I’m not against change but I am getting furious every time I end up in the mobile page because I do switch between different language articles ALL THE TIME and that’s the one feature from the sidebar that is completely hidden on mobile. I seriously hope they won’t hide that…
You mean switching between languages for a specific article? I have that button under the article title on mobile. What I can’t find is a link to the article’s talk page, which on some niche articles contains as much useful info as the main entry.
The talk page is, at times and in places, the only redeeming feature of wikipedia. Ok, that and the edit history page. Of course they wouldn’t want to expose those to the great unwashed masses of mobile users.
As danburzo said, there is this button under “articles” with an japanese sign and an stylized ‘A’. I didn’t know before an japanese speaking friend shows me. I to used to request desktop version even on mobile. But not after that. I think that function is to obscure and hidden.
Hehe, thanks all! No, I didn’t notice that one, but I absolutely checked the bottom of the page several times…
Also took me way too long to realize this random button is hiding the menu I was searching for all the time.
I use the mobile app for that. You can even search in multiple languages at the same time.

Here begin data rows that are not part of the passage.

Lemma ltb_irrefl (x : float) : (x <? x)%float = false.
Proof.
  destruct (x <? x)%float eqn:E; [|reflexivity].
  pose proof (ltb_not_leb _ _ E) as H.
  rewrite leb_spec in H. rewrite ltb_spec in E. unfold SFltb, SFleb in *.
  destruct (SFcompare (Prim2SF x) (Prim2SF x)) as [[ | | ]|]; congruence.
Qed.

End FloatOrder.

(** ** Budget classification: the properties *)

Module BudgetManagerFacts.
Import BudgetManager.

(** Below the warning threshold a budget is neither a warning nor over. *)
Lemma below_80 (b : BudgetWithSpending) :
  JS.lt (percentage b) 80%float = true ->
  isWarning b = false /\ isOverBudget b = false.
Proof.
  unfold JS.lt, isWarning, isOverBudget, JS.ge, JS.gt. intros H. split.
  - now apply ltb_not_leb.
  - destruct (100 <? percentage b)%float eqn:E; [|reflexivity].
    pose proof (ltb_trans _ _ _ E H) as C. vm_compute in C. discriminate.
Qed.

(** C1. For every budget card, with
    [pct = spent / limit_amount * 100]: [pct < 80] is rendered normal;
    [80 <= pct <= 100] is rendered as a warning, so [pct = 100] exactly is a
    warning and not over; [pct > 100] is rendered over budget and the caption
    reports [spent - limit_amount].  The hypothesis [limit_amount > 0] of the
    claim is not needed. *)
Theorem classify_by_percentage (b : BudgetWithSpending) (pct : JS.number) :
  pct = (spent b / Budget.limit_amount (budget b) * 100)%float ->
  ((pct <? 80)%float = true -> classify b = Normal) /\
  ((80 <=? pct)%float = true -> (pct <=? 100)%float = true ->
   classify b = Warning) /\
  (pct = 100%float -> classify b = Warning) /\
  ((100 <? pct)%float = true ->
   classify b = Over /\
   overAmount b = Some (spent b - Budget.limit_amount (budget b))%float).
Proof.
  intros ->. change (spent b / Budget.limit_amount (budget b) * 100)%float
    with (percentage b).
  unfold classify, overAmount. repeat split.
  - intros H. destruct (below_80 b H) as [-> ->]. reflexivity.
  - intros Hge Hle. unfold isOverBudget, isWarning, JS.gt, JS.ge.
    rewrite (leb_not_ltb _ _ Hle), Hge. reflexivity.
  - intros E. unfold isOverBudget, isWarning. rewrite E. reflexivity.
  - unfold isOverBudget, JS.gt. now rewrite H.
  - unfold isOverBudget, JS.gt. now rewrite H.
Qed.

Lemma classify_by_percentage_witness :
  let card := fun spent =>
    mkBudgetWithSpending Sample.food_budget spent "Food" "#F87171" "Utensils" in
  classify (card 79.999%float) = Normal
  /\ classify (card 80%float) = Warning
  /\ classify (card 100%float) = Warning
  /\ classify (card 120%float) = Over
  /\ overAmount (card 120%float) = Some 20%float.
Proof.
  intros card. split; [|split; [|split; [|split]]].
  - apply (proj1 (classify_by_percentage (card 79.999%float)
                    (79.999 / 100 * 100)%float eq_refl)).
    vm_compute. reflexivity.
  - apply (proj1 (proj2 (classify_by_percentage (card 80%float)
                           (80 / 100 * 100)%float eq_refl)));
      vm_compute; reflexivity.
  - apply (proj1 (proj2 (proj2 (classify_by_percentage (card 100%float)
                                   (100 / 100 * 100)%float eq_refl)))).
    vm_compute. reflexivity.
  - apply (proj2 (proj2 (proj2 (classify_by_percentage (card 120%float)
                                   (120 / 100 * 100)%float eq_refl)))).
    vm_compute. reflexivity.
  - destruct (proj2 (proj2 (proj2 (classify_by_percentage (card 120%float)
                                      (120 / 100 * 100)%float eq_refl))))
      as [_ H]; [vm_compute; reflexivity|].
    rewrite H. vm_compute. reflexivity.
Defined.

(** The boundaries of the specification, for a limit of 100: 79.999 is
    normal, 80 and 100 are warnings, 100.01 is over (by 0.01, up to binary64
    rounding); 85 is a warning and 120 is over by 20. *)
Example classification_boundaries :
  let b := fun spent =>
    mkBudgetWithSpending Sample.food_budget spent "Food" "#F87171" "Utensils" in
  map (fun x => classify (b x)) [79.999; 80; 85; 100; 100.01; 120]%float
  = [Normal; Warning; Warning; Warning; Over; Over]
  /\ overAmount (b 120%float) = Some 20%float
  /\ overAmount (b 100%float) = None
  /\ percentage (b 85%float) = 85%float.
Proof. vm_compute. repeat split; reflexivity. Qed.

End BudgetManagerFacts.


Module JSDateFacts.
Import Spec.
Import JSDate.
#[local] Open Scope Z_scope.

Lemma DayFromYear_step (y : Z) :
  DayFromYear (y + 1) = DayFromYear y + DaysInYear y.
Proof.
  unfold DayFromYear, DaysInYear, InLeapYear.
  destruct (Z.eqb_spec (y mod 4) 0), (Z.eqb_spec (y mod 100) 0),
    (Z.eqb_spec (y mod 400) 0); cbn [andb orb negb];
    Z.to_euclidean_division_equations; lia.
Qed.

Lemma YearFromDay_spec (d : Z) :
  DayFromYear (YearFromDay d) <= d < DayFromYear (YearFromDay d + 1).
Proof.
  unfold YearFromDay.
  set (y := 1970 + d * 400 / 146097).
  assert (Hlo : DayFromYear (y - 1) <= d).
  { unfold DayFromYear, y. Z.to_euclidean_division_equations. lia. }
  assert (Hhi : d < DayFromYear (y + 2)).
  { unfold DayFromYear, y. Z.to_euclidean_division_equations. lia. }
  destruct (Z.ltb_spec d (DayFromYear y)).
  - replace (y - 1 + 1) with y by lia. lia.
  - destruct (Z.leb_spec (DayFromYear (y + 1)) d).
    + replace (y + 1 + 1) with (y + 2) by lia. lia.
    + lia.
Qed.
Lemma DayFromYear_mono (a b : Z) : a <= b -> DayFromYear a <= DayFromYear b.
Proof. unfold DayFromYear. Z.to_euclidean_division_equations. lia. Qed.

(** [YearFromDay d] is the year whose days include [d]. *)
Lemma YearFromDay_unique (d y : Z) :
  DayFromYear y <= d < DayFromYear (y + 1) -> YearFromDay d = y.
Proof.
  intros H. pose proof (YearFromDay_spec d) as S.
  destruct (Z.lt_trichotomy (YearFromDay d) y) as [L|[E|G]]; [|exact E|].
  - pose proof (DayFromYear_mono (YearFromDay d + 1) y). lia.
  - pose proof (DayFromYear_mono (y + 1) (YearFromDay d)). lia.
Qed.

Lemma MonthFromTime_range (t : Z) : 0 <= MonthFromTime t <= 11.
Proof.
  unfold MonthFromTime.
  repeat match goal with
         | |- context [if ?c then _ else _] => destruct c; [lia|]
         end.
  lia.
Qed.

Lemma time_split (t : Z) : t = Day t * msPerDay + TimeWithinDay t.
Proof.
  unfold Day, TimeWithinDay, msPerDay.
  pose proof (Z.div_mod t 86400000). lia.
Qed.

(** The day number of a date of the month that [t] lies in. *)
Lemma MakeDay_this_month (t k : Z) :
  MakeDay (YearFromTime t) (MonthFromTime t) (DateFromTime t + k) = Day t + k.
Proof.
  pose proof (MonthFromTime_range t) as R.
  unfold MakeDay.
  rewrite (Z.div_small (MonthFromTime t) 12), (Z.mod_small (MonthFromTime t) 12)
    by lia.
  rewrite Z.add_0_r. unfold DateFromTime, DayWithinYear. lia.
Qed.

(** [d.setDate(d.getDate() + k)] moves a date by [k] days, in every zone. *)
Lemma setDate_shift (LocalTZA u k : Z) :
  setDate LocalTZA (Some u)
          (Some (DateFromTime (LocalTime LocalTZA u) + k))
  = TimeClip (u + k * msPerDay).
Proof.
  unfold setDate. rewrite MakeDay_this_month. f_equal.
  unfold UTC, MakeDate.
  pose proof (time_split (LocalTime LocalTZA u)). unfold LocalTime in *. lia.
Qed.

Lemma TimeClip_Some (t u : Z) : TimeClip t = Some u -> u = t.
Proof. unfold TimeClip. destruct (_ <=? _); congruence. Qed.

Lemma TimeClip_in_range (t : Z) :
  Z.abs t <= 8640000000000000 -> TimeClip t = Some t.
Proof.
  intros H. unfold TimeClip. destruct (Z.leb_spec (Z.abs t) 8640000000000000).
  - reflexivity.
  - lia.
Qed.

(** A midnight of UTC seen from a zone at or east of Greenwich is the same
    day; from a zone west of it, the day before. *)
Lemma Day_east (LocalTZA D : Z) :
  0 <= LocalTZA < msPerDay -> Day (D * msPerDay + LocalTZA) = D.
Proof.
  intros H. unfold Day, msPerDay in *.
  symmetry. apply (Z.div_unique _ _ _ LocalTZA); lia.
Qed.

Lemma Day_west (LocalTZA D : Z) :
  - msPerDay <= LocalTZA < 0 -> Day (D * msPerDay + LocalTZA) = D - 1.
Proof.
  intros H. unfold Day, msPerDay in *.
  symmetry. apply (Z.div_unique _ _ _ (LocalTZA + 86400000)); lia.
Qed.

Lemma digit_value_range (c : ascii) :
  JSString.is_digit c = true -> 0 <= JSString.digit_value c <= 9.
Proof.
  unfold JSString.is_digit, JSString.digit_value. intros H.
  apply andb_prop in H. destruct H as [H1 H2].
  apply Nat.leb_le in H1, H2. lia.
Qed.

Lemma digits_value_range (s : string) :
  forall acc v,
    0 <= acc ->
    JSString.digits_value acc s = Some v ->
    acc * 10 ^ Z.of_nat (String.length s) <= v
    < (acc + 1) * 10 ^ Z.of_nat (String.length s).
Proof.
  induction s as [|c s IH]; intros acc v Hacc; cbn [JSString.digits_value String.length].
  - intros [= <-]. cbn. lia.
  - destruct (JSString.is_digit c) eqn:Hc; [|discriminate].
    intros H. pose proof (digit_value_range c Hc) as Hd.
    apply IH in H; [|lia].
    rewrite Nat2Z.inj_succ, Z.pow_succ_r by lia.
    assert (0 < 10 ^ Z.of_nat (String.length s)) by (apply Z.pow_pos_nonneg; lia).
    nia.
Qed.

Lemma field_range (n : nat) (s : string) (v : Z) :
  field n s = Some v -> 0 <= v < 10 ^ Z.of_nat n.
Proof.
  unfold field. destruct (Nat.eqb_spec (String.length s) n) as [<-|]; [|discriminate].
  unfold JSString.parse_digits. destruct s; [discriminate|].
  intros H. apply digits_value_range in H; lia.
Qed.

Lemma DaysInMonth_range (y m : Z) :
  0 <= m <= 11 -> 28 <= DaysInMonth y m <= 31.
Proof.
  intros Hm. unfold DaysInMonth, MakeDay.
  assert (Hc : m = 0 \/ m = 1 \/ m = 2 \/ m = 3 \/ m = 4 \/ m = 5 \/ m = 6
               \/ m = 7 \/ m = 8 \/ m = 9 \/ m = 10 \/ m = 11) by lia.
  pose proof (DayFromYear_step y) as Hs. unfold DaysInYear in Hs.
  repeat destruct Hc as [->|Hc]; try subst m; cbn -[DayFromYear InLeapYear];
    rewrite ?Z.add_0_r; destruct (InLeapYear y); try lia;
    destruct (InLeapYear (y + 1)); lia.
Qed.

Lemma from_fields_Some (y m d u : Z) :
  from_fields y m d = Some u ->
  1 <= m <= 12 /\ 1 <= d <= 31 /\ u = MakeDay y (m - 1) d * msPerDay.
Proof.
  unfold from_fields.
  destruct (Z.leb_spec 1 m) as [H1|]; cbn [andb]; [|discriminate].
  destruct (Z.leb_spec m 12) as [H2|]; cbn [andb]; [|discriminate].
  destruct (Z.leb_spec 1 d) as [H3|]; cbn [andb]; [|discriminate].
  destruct (Z.leb_spec d (DaysInMonth y (m - 1))) as [H4|]; [|discriminate].
  intros H. apply TimeClip_Some in H. unfold MakeDate in H.
  pose proof (DaysInMonth_range y (m - 1)). lia.
Qed.

Lemma parse_fields (s : string) (u : Z) :
  parse s = Some u ->
  exists y m d, 0 <= y <= 9999 /\ from_fields y m d = Some u.
Proof.
  unfold parse.
  destruct (JSString.split "-" s) as [|ys [|ms [|ds [|x l]]]]; try discriminate.
  - destruct (field 4 ys) as [y|] eqn:Hy; [|discriminate].
    apply field_range in Hy. intros H. exists y, 1, 1. split; [cbn in Hy; lia|exact H].
  - destruct (field 4 ys) as [y|] eqn:Hy; [|discriminate].
    destruct (field 2 ms) as [m|] eqn:Hm; [|discriminate].
    apply field_range in Hy. intros H. exists y, m, 1. split; [cbn in Hy; lia|exact H].
  - destruct (field 4 ys) as [y|] eqn:Hy; [|discriminate].
    destruct (field 2 ms) as [m|] eqn:Hm; [|discriminate].
    destruct (field 2 ds) as [d|] eqn:Hd; [|discriminate].
    apply field_range in Hy. intros H. exists y, m, d. split; [cbn in Hy; lia|exact H].
Qed.

(** A date-only string is read as a midnight of UTC, in the years 0..9999. *)
Lemma parse_midnight (s : string) (u : Z) :
  parse s = Some u ->
  u = Day u * msPerDay /\ -719528 <= Day u <= 2932897.
Proof.
  intros H. apply parse_fields in H. destruct H as (y & m & d & Hy & H).
  apply from_fields_Some in H. destruct H as (Hm & Hd & ->).
  assert (HD : Day (MakeDay y (m - 1) d * msPerDay) = MakeDay y (m - 1) d).
  { unfold Day. apply Z.div_mul. unfold msPerDay. lia. }
  rewrite HD. split; [reflexivity|].
  unfold MakeDay.
  rewrite (Z.div_small (m - 1) 12), (Z.mod_small (m - 1) 12), Z.add_0_r by lia.
  assert (0 <= DaysBeforeMonth (InLeapYear y) (m - 1) <= 335).
  { assert (Hc : m - 1 = 0 \/ m - 1 = 1 \/ m - 1 = 2 \/ m - 1 = 3 \/ m - 1 = 4
                 \/ m - 1 = 5 \/ m - 1 = 6 \/ m - 1 = 7 \/ m - 1 = 8 \/ m - 1 = 9
                 \/ m - 1 = 10 \/ m - 1 = 11) by lia.
    repeat destruct Hc as [->|Hc]; try rewrite Hc; cbn;
      destruct (InLeapYear y); lia. }
  assert (DayFromYear 0 <= DayFromYear y) by (apply DayFromYear_mono; lia).
  assert (DayFromYear y <= DayFromYear 9999) by (apply DayFromYear_mono; lia).
  change (DayFromYear 0) with (-719528) in *.
  change (DayFromYear 9999) with 2932532 in *.
  lia.
Qed.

Btw I am still mad that they removed the geolocation feature to discover cool things around you from the app.
One thing I’ve found amusing is that Vector (the current default MediaWiki skin) isn’t responsive, whereas MonoBook (the old default MediaWiki skin) has been updated for responsive design. It actually feels pretty good on mobile - and should probably be applied to Vector, because as a desktop user, getting mobile Wikipedia links is incredibly annoying.
I wrote a minimal typographical rehash of wikipedia a while back to fix the annoying line width issue, though it probably does a little more than that.
It’s great to see wikipedia is finally trying to fix this issue, but from my inspection, the new layout seems to assume a fixed screen width. If the screen is too narrow or if the page is zoomed in, it enforces horizontal overflow instead of shrinking the text width. Compare the old layout and the new layout at 200% zoom level on a 16:9 screen.
This particular design decision can be problematic. The new design is no longer responsive and forces the user to view the page at default font size, which is too small in my opinion. I used to be using browser’s zoom feature on desktop to compensate for the long text width, but this update will be likely to break this trick.
The layout on fr.wikipedia.org is pure crap. I’m trying to remain calm by and not assume that they haven’t tested it but instead that they haven’t tested enough configurations.
The broken layout is difficult to describe. I think the closest fuck-up is “IE6 on the ACID 2 test”.
And I just found out about wikimili which brands itself as “the best wikipedia reader” and it doesn’t have visible trackers, plus it loads really fast. Example page: https://wikimili.com/en/Non-return-to-zero (what made see that page was a discussion about whether HDMI had moved beyond NRZ modulation or not; it seems it hasn’t).
I’m very excited about the addition of a maximum line width rule. I’ve been moaning about it for years, and it is the only reason I have Stylus installed on Firefox.
I’m glad that they have justifications for the changes that consider the users - the article started off sounding like it was change for the sake of change. After that it was some of the most thoughtful thoughts on design that I’ve seem in a mainstream project for a while.
The maximum line width rule is something I hope I can easily override with custom CSS. It makes websites more difficult to read, a single column of text lost in whitespace, you eye unable to see sentences because they’ve been chopped up and sacrificed on the altar of usability.
I wasn’t expecting anything more complex to be done than something like max-width: 80ch; which should be easy enough to override. Having said that, some of the other comments suggest it might not be so simple.
I’ve never heard anyone before say that they prefer screen-width lines so I’d love for you to elaborate on that. Is this something that bothers you in other mediums, say magazines or posters, or purely on computers? What is it about sentences being written across multiple lines that you dislike, and is that not also a problem in books, or indeed Wikipedia? Sentences often crossed line boundaries, but for me it was the longer lines that made it harder for me to find the start of the next one.
i’m going to hate this but it’s not worth trying to do anything about it. who wants to bet that the new design will have a sticky nav bar that occupies an inch of our already too short laptop screens?
i suppose i can start logging in to wikipedia, and select a classic skin. but it will be a drag to have to maintain logins and be annoyed when using another computer.